In some embodiments, the workout routine may be associated with a workout duration corresponding to a duration in relation to the workout routine. Further, the workout duration includes a weekly workout duration corresponding to the duration of the workout routine in a week. Further, the ideal-fitness recommendation data includes a weekly training volume data representing a weekly training volume associated with the user. Further, the weekly training volume corresponds to the product of each of the daily training volume and the weekly workout duration.

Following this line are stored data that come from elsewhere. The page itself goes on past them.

Lemma account_of_ext d e a :
  stateObjects d !! a = stateObjects e !! a → snap d = snap e →
  (∀ x, tr_val (trie d) x = tr_val (trie e) x) → account_of d a = account_of e a.
Proof. intros Ho Hs Ht. unfold account_of, loaded_data, snap_account. by rewrite Ho, Hs, Ht. Qed.
Lemma account_of_loaded d a o : stateObjects d !! a = Some o → account_of d a = Ok (Some o).
Proof. intros Ho. unfold account_of. by rewrite Ho. Qed.

Definition put o d : StateDB := set_stateObjects (<[address o := o]> (stateObjects d)) d.
Lemma account_of_put o d a :
  account_of (put o d) a = if decide (a = address o) then Ok (Some o) else account_of d a.
Proof.
  unfold account_of. cbn [stateObjects put set_stateObjects]. destruct (decide (a = address o)) as [->|Hn].
  - by rewrite lookup_insert_eq.
  - by rewrite lookup_insert_ne by done.
Qed.

Lemma acc_equiv_refl d x : acc_equiv d x x.
Proof. destruct x as [[|]|[]| |]; cbn; try done. Qed.

(** A state that differs in what is loaded only. *)
Lemma state_equiv_load d e :
  (∀ a, is_addr a → account_of e a = account_of d a) → snap e = snap d → snapDestructs e = snapDestructs d →
  snapAccounts e = snapAccounts d → snapStorage e = snapStorage d → stateObjectsPending e = stateObjectsPending d →
  (∀ x, tr_val (trie e) x = tr_val (trie d) x) → refund e = refund d → thash e = thash d → txIndex e = txIndex d →
  logs e = logs d → logSize e = logSize d → preimages e = preimages d → access e = access d → state_equiv e d.
Proof.
  intros Ha. intros. split; try done; [|congruence]. intros a Hr. rewrite Ha by done. apply acc_equiv_refl.
Qed.

(** ** Reading accounts *)

Lemma trie_account_spec a d :
  stateObjects d !! a = None → snap_account d a = None →
  ∃ d', trie_account a d = (d', loaded_data d a) ∧ state_equiv d' d ∧ frame d' d ∧ stateObjects d' = stateObjects d ∧ dirties d' = dirties d.
Proof.
  intros Ho Hs. unfold trie_account, loaded_data. rewrite Hs.
  unfold mbind, st_bind, st_get. destruct (tr_TryGet (address_bytes a) (trie d)) as [t r] eqn:Ht.
  assert (r = tr_val (trie d) (address_bytes a)) as -> by (by rewrite <-TryGet_answer, Ht).
  assert (∀ x, tr_val t x = tr_val (trie d) x) as Hk
    by (intros x; by rewrite <-(TryGet_keeps (address_bytes a) (trie d) x), Ht).
  assert (∀ err, state_equiv (set_dbErr err (set_trie t d)) d) as Heq.
  { intros err. apply state_equiv_load; try done. intros b _. by apply account_of_ext. }
  assert (state_equiv (set_trie t d) d) as Heq0 by apply (Heq (dbErr d)).
  destruct (tr_val (trie d) (address_bytes a)) as [err|enc]; cbn [st_put].
  - eexists. split; [reflexivity|]. split; [apply Heq|done].
  - destruct (len enc =? 0); [eexists; split; [reflexivity|]; split; [apply Heq0|done]|].
    destruct (DecodeBytes_with decodeStateAccount enc); eexists; (split; [reflexivity|]; split; [apply Heq0|done]).
Qed.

In some embodiments, the workout routine may be further associated with a proportionality factor which may be configured to relate the weekly training volume to a muscle growth in relation to the user body, may. Further, the ideal-fitness recommendation data includes a weekly muscle growth data representing a weekly muscle growth associated with the user body. Further, the weekly muscle growth corresponds to the product of each of the weekly training volume and the proportionality factor.

In some embodiments, the generating of the ideal weight data may be further based on determining a sum of a basic weight value and a product of an ideal weight increment with a difference obtained by subtracting the basic height value from the user height, and subsequently multiplying the sum by an adjustment value.

Although the invention has been explained in relation to its preferred embodiment, it is to be understood that many other possible modifications and variations can be made without departing from the spirit and scope of the invention as hereinafter claimed.